(** The input loop over [in_bytes]; [Some e] when it left with -1. *)
Fixpoint in_loop (mark : bool) (fuel : nat) (c : conn) : result (conn * option errno) :=
  match in_bytes (eng c) with
  | [] => Ok (c, None)
  | bytes =>
      match fuel, decoder (eng c) with
      | O, _ => Stop WouldBlock
      | _, None => Stop NullDeref
      | S fuel', Some d =>
          '(d', h', r, used) ← decode mem d (hp (eng c)) bytes;
          let c1 := on_eng c (fun e => set_in_bytes (set_hp (set_decoder e (Some d')) h') (drop (Z.to_nat used) bytes)) in
          match r : drc with
          | DMore => Ok (c1, None)
          | DErr e => Ok (c1, Some e)
          | DMsg =>
              '(c2, x) ← deliver mark c1 d';
              match x : option errno with
              | Some e => Ok (c2, Some e)
              | None => in_loop mark fuel' c2
              end
          end
      end
  end.

(** The same for bytes that were read straight into the message. *)
Definition in_direct (c : conn) (d : v2_decoder) (bytes : list Z) : result (conn * option errno) :=
  '(d1, h1) ← store d (hp (eng c)) bytes;
  '(d2, h2, r) ← decode_in_place mem d1 h1 (Z.of_nat (length bytes));
  let c1 := on_eng c (fun e => set_hp (set_decoder e (Some d2)) h2) in
  match r : drc with
  | DMore => Ok (c1, None)
  | DErr e => Ok (c1, Some e)
  | DMsg => deliver true c1 d2
  end.


(** *** The greeting *)

Definition s_NULL : list Z := [78; 85; 76; 76].
Definition s_PLAIN : list Z := [80; 76; 65; 73; 78].
Definition s_CURVE : list Z := [67; 85; 82; 86; 69].

(** A mechanism's name in its 20-byte field. *)
Definition pad20 (s : list Z) : list Z := s ++ replicate (20 - length s) 0.

(** Write at [outpos + outsize]; [set_pollout] when the buffer was empty. *)
Definition put_greeting (c : conn) (bytes : list Z) : conn :=
  on_eng c (fun e =>
    let e := match out_bytes e with [] => set_pollout e true | _ => e end in
    set_out_end (set_out_bytes e (out_bytes e ++ bytes)) (out_end e + Z.of_nat (length bytes))).

(** What the engine answers once it has seen the signature, and once it has seen
    the peer's version. *)
Definition answer_signature (c : conn) : conn :=
  if out_end (eng c) =? signature_size then put_greeting c [3] else c.

Definition answer_version (c : conn) : result conn :=
  let e := eng c in
  if (signature_size <? Z.of_nat (length (greeting_recv e))) && (out_end e =? signature_size + 1) then
    let v := nth 10 (greeting_recv e) 0 in
    if (v =? ZMTP_1_0) || (v =? ZMTP_2_0) then Ok (put_greeting c [u8 (opt_type (eo_mech opts))])
    else
      let k := eo_mechanism opts in
      _ ← afs_assert ((k =? ZMQ_NULL) || (k =? ZMQ_PLAIN) || (k =? ZMQ_CURVE));
      let name := if k =? ZMQ_NULL then s_NULL else if k =? ZMQ_PLAIN then s_PLAIN else s_CURVE in
      Ok (on_eng (put_greeting c ([0] ++ pad20 name ++ replicate 32 0)) (fun e => set_greeting_size e v3_greeting_size))
  else Ok c.

(** How the loop that receives the greeting ends. *)
Inductive greet_res := GreetDone | GreetWait | GreetError.

Fixpoint receive_greeting (fuel : nat) (c : conn) : result (conn * greet_res) :=
  let e := eng c in
  if negb (Z.of_nat (length (greeting_recv e)) <? greeting_size e) then Ok (c, GreetDone)
  else match fuel with
  | O => Stop WouldBlock
  | S fuel' =>
      let '(sk', r) := read (sk c) (greeting_size e - Z.of_nat (length (greeting_recv e))) in
      let c := {| eng := e; sk := sk'; icb := icb c; ocb := ocb c |} in
      match r with
      | GotClosed => Ok (c, GreetError)
      | GotError EAGAIN => Ok (c, GreetWait)
      | GotError _ => Ok (c, GreetError)
      | GotBytes l =>
          let c := on_eng c (fun e => set_greeting_recv e (greeting_recv e ++ l)) in
          let g := greeting_recv (eng c) in
          if negb (nth 0 g 0 =? 255) then Ok (c, GreetDone)
          else if Z.of_nat (length g) <? signature_size then receive_greeting fuel' c
          else if negb (has_flag (nth 9 g 0) 1) then Ok (c, GreetDone)
          else
            c1 ← answer_version (answer_signature c);
            receive_greeting fuel' c1
      end
  end.

Definition is_versioned (g : list Z) : bool := (nth 0 g 0 =? 255) && has_flag (nth 9 g 0) 1.

(** The codec and the mechanism once the greeting is there. *)
Definition choose_protocol (c : conn) : result (conn * bool) :=
  let e := eng c in
  let g := greeting_recv e in
  let success (c : conn) :=
    let c1 := match out_bytes (eng c) with [] => on_eng c (fun e => set_pollout e true) | _ => c end in
    Ok (on_eng c1 (fun e => set_handshaking e false), true) in
  if negb (is_versioned g) then success c
  else if (nth 10 g 0 =? ZMTP_1_0) || (nth 10 g 0 =? ZMTP_2_0) then success c
  else
    let c1 := on_eng c (fun e => set_decoder (set_encoder e (Some (new_v2_encoder out_batch_size)))
                                   (Some (new_v2_decoder in_batch_size (eo_maxmsgsize opts)))) in
    let field := take 20 (drop 12 g) in
    let commands c := on_eng c (fun e => set_write_msg (set_read_msg e MHandshake) MHandshake) in
    if (eo_mechanism opts =? ZMQ_NULL) && bool_decide (field = pad20 s_NULL)
    then success (commands (on_eng c1 (fun e => set_mech e (Some (new_null_mechanism (eo_mech opts))))))
    else if (eo_mechanism opts =? ZMQ_PLAIN) && bool_decide (field = pad20 s_PLAIN)
    then success (commands c1)
    else c2 ← error c1; Ok (c2, false).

-*-*-

* [Aim of the task] From the records above, give again exactly the lines running from the line with "if (v =? ZMTP_1_0)" to the line with "let name := if", inclusive.

* [Response for this exercise]
    if (v =? ZMTP_1_0) || (v =? ZMTP_2_0) then Ok (put_greeting c [u8 (opt_type (eo_mech opts))])
    else
      let k := eo_mechanism opts in
      _ ← afs_assert ((k =? ZMQ_NULL) || (k =? ZMQ_PLAIN) || (k =? ZMQ_CURVE));
      let name := if k =? ZMQ_NULL then s_NULL else if k =? ZMQ_PLAIN then s_PLAIN else s_CURVE in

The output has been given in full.